PostThu May 26, 2022 5:43 pm

Hi Mark,

I have followed your link, but I do wonder whether the maximum capacities quoted actually reflect what Dell will supply rather than compatibility. For instance, here is the link to the equivalent specifications page to the Dell Mobile Workstation which I use for photography (and which ran HW very well for a while until I got the 3640 as a dedicated HW computer):
https://www.dell.com/support/manuals/en ... lang=en-us

This states that the motherboard supports up to 4 PCIe NVMe drives up to 2 TB, though there is a footnote to the effect that one of the slots has a SATA interface. I actually run it quite happily with one 2TB M.2 SATA SSD, two 2TB M.2 NVMe SSD's and one 8TB M.2 NVMe SSD. I have about a quarter of a million photographs in RAW format and they take up a lot of space.

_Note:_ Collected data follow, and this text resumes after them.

Lemma buddy_of_eq a k : 0 <= k < 20 -> aligned a k -> BUNIX_ALLOC_HEAP_BASE <= a < 2 ^ 64 -> buddy_of a k = Some (buddy a k).
Proof.
  intros Hk Ha Hb. unfold buddy_of, BUNIX_ALLOC_HEAP_BASE in *.
  change (BUNIX_ALLOC_ARENA_SIZE -w 1) with (Z.ones 20). rewrite Z.shiftl_mul_pow2, Z.mul_1_l by lia.
  rewrite Z.land_ones by lia. rewrite (u64_small (a - 268435456)) by (unfold in_u64; lia).
  replace ((a - 268435456) mod 2 ^ 20) with (a mod 2 ^ 20) by (rewrite <- (Z_mod_plus_full a (-256) (2 ^ 20)); f_equal; lia).
  set (off := a mod 2 ^ 20). pose proof (Z.div_mod a (2 ^ 20) ltac:(lia)) as Hd. fold off in Hd. set (base := a / 2 ^ 20) in *.
  pose proof (Z.mod_pos_bound a (2 ^ 20) ltac:(lia)) as Ho. fold off in Ho.
  assert (Z.testbit off k = Z.testbit a k) as Ht by (unfold off; rewrite Z.mod_pow2_bits_low by lia; done).
  rewrite lxor_pow2, Ht by lia. change (not64 (Z.ones 20)) with (not64 (u64 (2 ^ 20 - 1))).
  assert (0 <= (if Z.testbit a k then off - 2 ^ k else off + 2 ^ k) < 2 ^ 20) as Hr.
  { assert (aligned off k) as Hao.
    { destruct Ha as [q Hq]. exists (q - 2 ^ (20 - k) * base). rewrite Z.mul_sub_distr_l, Z.mul_assoc, <- Z.pow_add_r by lia.
      replace (k + (20 - k)) with 20 by lia. lia. }
    pose proof (aligned_inside off k 0 20 ltac:(lia) Hao ltac:(by exists 0) ltac:(lia)) as Hi.
    destruct (buddy_cases off k ltac:(lia) Hao) as [(He & Hb' & _)|([q Hq] & Hb' & _)]; rewrite Ht in Hb'; rewrite Hb'.
    - pose proof (aligned_inside off (k + 1) 0 20 ltac:(lia) He ltac:(by exists 0) ltac:(lia)) as Hj. rewrite pow2_succ in Hj by lia. pose proof (pow2_pos k). lia.
    - pose proof (pow2_pos k ltac:(lia)). rewrite pow2_succ in Hq by lia. split; [|lia]. assert (-1 < q) by nia. nia. }
  rewrite !land_not64_pow2 by (unfold in_u64; lia). rewrite !(Z.div_small _ (2 ^ 20)) by lia. simpl negb. cbv iota.
  f_equal. fold base. unfold buddy. rewrite u64_small; [|unfold in_u64; destruct (Z.testbit a k); lia]. destruct (Z.testbit a k); lia.
Qed.

(** ** Cells

    The blocks as they divide the memory: the order of the block at an address,
    and whether a program holds it. *)

Notation cells := (gmap Z (Z * bool)).
(* ===== verification/AllocHeap.v ===== *)
(** * The heap of user programs: free lists, allocation and release

    The headers and the free lists describe the cells of [Alloc], and each
    operation changes the cells as it should. *)
From stdpp Require Import gmap list.
From Stdlib Require Import ZArith Lia ZifyBool.
From S2P Require Import Prelude Dll Alloc.

Import Alloc.
Open Scope Z_scope.
Open Scope machine_scope.

#[local] Arguments Z.pow : simpl never.
#[local] Arguments bunix_alloc_index : simpl never.

(** ** The invariant *)

(** The list a block of an order is kept in when it is free; 21 for large blocks. *)
Definition class (k : Z) : Z := if k <=? 20 then k else 21.

Definition head_of (s : heap) (c : Z) : Z := if c =? 21 then large_free s else default 0 (alloc_free s !! bunix_alloc_index c).

Definition header_ok (s : heap) (a k : Z) (u : bool) : Prop :=
  exists b, blocks s !! a = Some b /\ bk_magic b = BUNIX_ALLOC_MAGIC /\ bk_order b = k /\ bk_free b = if u then 0 else 1.

Record heap_inv (C : cells) (R : gset Z) (L : Z -> list Z) (s : heap) : Prop := {
  hi_cells : cells_ok C R (alloc_next s);
  hi_header a k u : C !! a = Some (k, u) -> header_ok s a k u;
  hi_length : length (alloc_free s) = 15%nat;
  hi_list c : 6 <= c <= 21 -> dll (blocks s) (head_of s c) (L c);
  hi_free c a : 6 <= c <= 21 -> a ∈ L c <-> exists k, class k = c /\ C !! a = Some (k, false);
}.

Lemma class_range k : 6 <= k -> 6 <= class k <= 21.
Proof. unfold class. case_if; lia. Qed.

Lemma index_bound c (l : list Z) : 6 <= c <= 20 -> length l = 15%nat -> exists x, l !! bunix_alloc_index c = Some x.
Proof. intros Hc Hl. apply lookup_lt_is_Some. unfold bunix_alloc_index, BUNIX_ALLOC_MIN_ORDER. lia. Qed.

Lemma index_inj c d : 6 <= c <= 20 -> 6 <= d <= 20 -> bunix_alloc_index c = bunix_alloc_index d -> c = d.
Proof. unfold bunix_alloc_index, BUNIX_ALLOC_MIN_ORDER. lia. Qed.

Section Heap.
Context (C : cells) (R : gset Z) (L : Z -> list Z) (s : heap) (Hi : heap_inv C R L s).

Lemma free_in_list a k : C !! a = Some (k, false) -> a ∈ L (class k).
Proof. intros Ha. apply (hi_free _ _ _ _ Hi); [|eauto]. pose proof (ck_order _ _ _ (hi_cells _ _ _ _ Hi) a k _ Ha). apply class_range. lia. Qed.

Lemma cell_nonzero a k u : C !! a = Some (k, u) -> 0 < a.
Proof. intros Ha. pose proof (ck_bound _ _ _ (hi_cells _ _ _ _ Hi) a k u Ha). unfold BUNIX_ALLOC_HEAP_BASE in *. lia. Qed.

(** Lists have different elements. *)
Lemma lists_disjoint c d a : 6 <= c <= 21 -> 6 <= d <= 21 -> a ∈ L c -> a ∈ L d -> c = d.
Proof.
  intros Hc Hd (k & <- & Hk)%(hi_free _ _ _ _ Hi c a Hc) (j & <- & Hj)%(hi_free _ _ _ _ Hi d a Hd). rewrite Hk in Hj. by injection Hj as <-.
Qed.

Lemma list_reachable c a : 6 <= c <= 21 -> a = 0 \/ a ∈ L c -> reachable a s = Some tt.
Proof.
  intros Hc Ha. unfold reachable. destruct (Z.eqb_spec a 0); [done|]. destruct Ha as [|Ha]; [done|].
  apply (hi_free _ _ _ _ Hi) in Ha as (k & _ & Hk); [|done]. destruct (hi_header _ _ _ _ Hi a k _ Hk) as (b & -> & _). done.
Qed.

Lemma head_reachable c : 6 <= c <= 21 -> reachable (head_of s c) s = Some tt.
Proof.
  intros Hc. apply (list_reachable c); [done|]. destruct (hi_list _ _ _ _ Hi c Hc) as (-> & _). destruct (L c); [by left|right; left].
Qed.

(** Changes that leave the free blocks alone. *)
Lemma heap_step C' R' s' : cells_ok C' R' (alloc_next s') -> (forall a k u, C' !! a = Some (k, u) -> header_ok s' a k u) ->
  (forall a k, C' !! a = Some (k, false) <-> C !! a = Some (k, false)) ->
  (forall a k, C !! a = Some (k, false) -> dlink (blocks s') a = dlink (blocks s) a) ->
  alloc_free s' = alloc_free s -> large_free s' = large_free s -> heap_inv C' R' L s'.
Proof.
  intros Hc Hh Hf Hd Ea El. constructor; [done|done|by rewrite Ea; apply Hi| |].
  - intros c Hcc. unfold head_of. rewrite Ea, El. eapply dll_frame; [|by apply (hi_list _ _ _ _ Hi)].
    intros a (k & _ & Hk)%(hi_free _ _ _ _ Hi c a Hcc). by apply (Hd a k).
  - intros c a Hcc. rewrite (hi_free _ _ _ _ Hi c a Hcc). split; intros (k & Hk & Ha); exists k; (split; [done|]); by apply Hf.
Qed.

(** Linking a block into its list. *)
Lemma heap_push a k b s' : C !! a = Some (k, true) -> (k < 20 -> C !! buddy a k <> Some (k, false)) -> bk_order b = k ->
  blocks s' = push_front a (marked 1 b) (head_of s (class k)) (blocks s) -> alloc_next s' = alloc_next s -> length (alloc_free s') = 15%nat ->
  (forall c, 6 <= c <= 21 -> head_of s' c = if decide (c = class k) then a else head_of s c) ->
  heap_inv (<[a := (k, false)]> C) R (fun c => if decide (c = class k) then a :: L c else L c) s'.
Proof.
  intros Ha Hb Hk Hbl Hn Hl Hh. pose proof (hi_cells _ _ _ _ Hi) as Hc. pose proof (ck_order _ _ _ Hc a k _ Ha) as Ho. pose proof (class_range k ltac:(lia)) as Hcl.
  assert (forall c, 6 <= c <= 21 -> a ∉ L c) as Hnot by (intros c Hcc (j & _ & Hj)%(hi_free _ _ _ _ Hi c a Hcc); congruence).
  set (head := head_of s (class k)) in *. assert (head = 0 \/ head ∈ L (class k)) as Hhead.
  { destruct (hi_list _ _ _ _ Hi (class k) Hcl) as (E & _). unfold head. rewrite E. destruct (L (class k)); [by left|right; left]. }
  assert (head <> a) as Hha by (intros ->; pose proof (cell_nonzero a k _ Ha); destruct Hhead; [lia|by eapply Hnot]).
  constructor.
  - rewrite Hn. by apply free_cell.
  - intros x j u [[<- [= <- <-]]|[Hne Hx]]%lookup_insert_Some; unfold header_ok; rewrite Hbl; unfold push_front.
    + destruct (Z.eqb_spec head 0); [rewrite lookup_insert_eq|rewrite lookup_alter_ne, lookup_insert_eq by done]; eexists; (split; [done|]); done.
    + destruct (hi_header _ _ _ _ Hi x j u Hx) as (b' & Hb' & H1 & H2 & H3). destruct (Z.eqb_spec head 0); [rewrite lookup_insert_ne by done; eauto|].
      destruct (decide (x = head)) as [->|]; [|rewrite lookup_alter_ne, lookup_insert_ne by done; eauto].
      rewrite lookup_alter_eq, lookup_insert_ne, Hb' by done. simpl. eexists. split; [done|]. done.
  - done.
  - intros c Hcc. rewrite Hh by done. rewrite Hbl. destruct (decide (c = class k)) as [->|Hne].
    + apply dll_push; [by apply (hi_list _ _ _ _ Hi)|by apply Hnot|]. pose proof (cell_nonzero a k _ Ha). lia.
    + eapply dll_frame; [|by apply (hi_list _ _ _ _ Hi)]. intros x Hx. rewrite push_front_link by done.
      rewrite decide_False by (intros ->; by eapply Hnot). rewrite decide_False; [done|]. intros [-> H0]. destruct Hhead as [|Hhead]; [done|].
      by apply Hne, (lists_disjoint c (class k) head).
  - intros c x Hcc. destruct (decide (c = class k)) as [->|Hne].
    + rewrite elem_of_cons, (hi_free _ _ _ _ Hi) by done. split.
      * intros [->|(j & Hj & Hx)]; [exists k; by rewrite lookup_insert_eq|]. exists j. split; [done|]. rewrite lookup_insert_ne; [done|congruence].
      * intros (j & Hj & [[<- _]|[_ Hx]]%lookup_insert_Some); [by left|right; eauto].
    + rewrite (hi_free _ _ _ _ Hi) by done. split.
      * intros (j & Hj & Hx). exists j. split; [done|]. rewrite lookup_insert_ne; [done|congruence].
      * intros (j & Hj & [[<- [= <-]]|[_ Hx]]%lookup_insert_Some); [congruence|eauto].
Qed.

(** Taking a block out of its list. *)
Lemma heap_unlink a k b s' : C !! a = Some (k, false) -> blocks s !! a = Some b ->
  blocks s' = dll_unlink a (with_free 0 b) (blocks s) -> alloc_next s' = alloc_next s -> length (alloc_free s') = 15%nat ->
  (forall c, 6 <= c <= 21 -> head_of s' c = if decide (c = class k) then (if bk_prev b =? 0 then bk_next b else head_of s c) else head_of s c) ->
  exists L', heap_inv (<[a := (k, true)]> C) R L' s'.
Proof.
  intros Ha Hba Hbl Hn Hl Hh. pose proof (hi_cells _ _ _ _ Hi) as Hc. pose proof (ck_order _ _ _ Hc a k _ Ha) as Ho. pose proof (class_range k ltac:(lia)) as Hcl.
  pose proof (free_in_list a k Ha) as Hin. apply list_elem_of_split in Hin as (l1 & l2 & HL).
  pose proof (hi_list _ _ _ _ Hi (class k) Hcl) as Hd. rewrite HL in Hd.
  assert (blocks s' = <[a := set_lnext 0 (set_lprev 0 (with_free 0 b))]> (dll_unlink a b (blocks s))) as Hbl'.
  { rewrite Hbl. unfold dll_unlink. simpl. by rewrite insert_insert_eq. }
  destruct (dll_neighbours _ _ _ _ _ b Hd Hba) as (Hp & Hq & Hne').
  assert (NoDup (l1 ++ a :: l2)) as Hnd by apply Hd.
  assert (a ∉ l1 ++ l2) as Hal.
  { apply NoDup_app in Hnd as (_ & N1 & [N2 _]%NoDup_cons). intros [H|H]%elem_of_app; [apply (N1 a H); left|done]. }
  exists (fun c => if decide (c = class k) then l1 ++ l2 else L c). constructor.
  - rewrite Hn. by apply use_cell.
  - intros x j u [[<- [= <- <-]]|[Hne Hx]]%lookup_insert_Some; unfold header_ok; rewrite Hbl'.
    + rewrite lookup_insert_eq. eexists. split; [done|]. destruct (hi_header _ _ _ _ Hi a k _ Ha) as (b' & Hb' & H1 & H2 & H3). rewrite Hba in Hb'. injection Hb' as <-. done.
    + destruct (hi_header _ _ _ _ Hi x j u Hx) as (b' & Hb' & H1 & H2 & H3). rewrite lookup_insert_ne by done. unfold dll_unlink. rewrite lookup_insert_ne by done.
      assert (exists b'', (if lnext b =? 0 then if lprev b =? 0 then blocks s else alter (set_lnext (lnext b)) (lprev b) (blocks s)
        else alter (set_lprev (lprev b)) (lnext b) (if lprev b =? 0 then blocks s else alter (set_lnext (lnext b)) (lprev b) (blocks s))) !! x = Some b'' /\
        bk_magic b'' = bk_magic b' /\ bk_order b'' = bk_order b' /\ bk_free b'' = bk_free b') as (b'' & E & E1 & E2 & E3).
      { assert (exists b1, (if lprev b =? 0 then blocks s else alter (set_lnext (lnext b)) (lprev b) (blocks s)) !! x = Some b1 /\
          bk_magic b1 = bk_magic b' /\ bk_order b1 = bk_order b' /\ bk_free b1 = bk_free b') as (b1 & E & E1 & E2 & E3).
        { destruct (lprev b =? 0); [by exists b'|]. destruct (decide (x = lprev b)) as [->|]; [|rewrite lookup_alter_ne by done; by exists b'].
          rewrite lookup_alter_eq, Hb'. by eexists. }
        destruct (lnext b =? 0); [by exists b1|]. destruct (decide (x = lnext b)) as [->|]; [|rewrite lookup_alter_ne by done; by exists b1].
        rewrite lookup_alter_eq, E. simpl. eexists. split; [done|]. done. }
      exists b''. split; [done|]. split; [congruence|]. split; [congruence|]. by rewrite E3.
  - done.
  - intros c Hcc. rewrite Hh by done. destruct (decide (c = class k)) as [->|Hne].
    + rewrite Hbl'. apply dll_other; [|done]. exact (dll_unlink_ok (blocks s) (head_of s (class k)) l1 a l2 b Hd Hba).
    + rewrite Hbl'. apply dll_other.
      * eapply dll_frame; [|by apply (hi_list _ _ _ _ Hi)]. intros x Hx.
        rewrite (dll_unlink_out _ _ l1 a l2 b x Hd Hba), decide_False; [done| |].
        -- intros ->. apply Hne. apply (lists_disjoint c (class k) a); [done|done|done|by apply free_in_list].
        -- intros Hin. apply Hne. apply (lists_disjoint c (class k) x); [done|done|done|]. rewrite HL. apply elem_of_app in Hin as [|]; apply elem_of_app; [by left|right; by right].
      * intros Hx. apply Hne. apply (lists_disjoint c (class k) a); [done|done|done|by apply free_in_list].
  - intros c x Hcc. destruct (decide (c = class k)) as [->|Hne].
    + assert (x ∈ l1 ++ l2 <-> x ∈ L (class k) /\ x <> a) as ->.
      { rewrite HL, !elem_of_app, elem_of_cons. split; [|naive_solver]. intros Hx. split; [naive_solver|]. intros ->. apply Hal, elem_of_app. tauto. }
      rewrite (hi_free _ _ _ _ Hi) by done. split.
      * intros [(j & Hj & Hx) Hxa]. exists j. by rewrite lookup_insert_ne.
      * intros (j & Hj & [[<- [=]]|[Hxa Hx]]%lookup_insert_Some). split; [eauto|done].
    + rewrite (hi_free _ _ _ _ Hi) by done. split.
      * intros (j & Hj & Hx). exists j. split; [done|]. rewrite lookup_insert_ne; [done|]. intros <-. congruence.
      * intros (j & Hj & [[<- [=]]|[_ Hx]]%lookup_insert_Some). eauto.
Qed.
End Heap.

(** ** The list operations *)

Definition same (s s' : heap) : Prop := alloc_next s' = alloc_next s /\ bytes s' = bytes s /\ maps s' = maps s.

I suppose I could try putting the 8TB SSD from my laptop into the 3640 and see if it is recognised (it isn't a boot drive). The one thing I didn't try with the 4TB drive was putting it in the slot on the riser card, as the drive that I have there at the moment (for my HW cache) isn't visible in the system set-up, so if I put a new drive there I might not be able to install Windows on it in order to boot from it. The simplest solution would probably be to keep my existing 2TB SSD boot drive, get an 8TB drive to put onto the riser card and keep all my HW files on that. That would be more space than I would use in the foreseeable future. However, it would be very expensive (about the same as two Organ Art Media sample sets) and I am not sure that I could justify the outlay. I am going to have to do something soon, however, as I only have about 16GB left on my boot drive and both HW and Windows keep adding more files to it.

I have returned the 4TB WD drive to the vendor and I am waiting for a refund, though they state that they have a policy of deducting 15% if the packaging has been opened, which of course it has. I am not sure of the legality of this, however, at least in the UK.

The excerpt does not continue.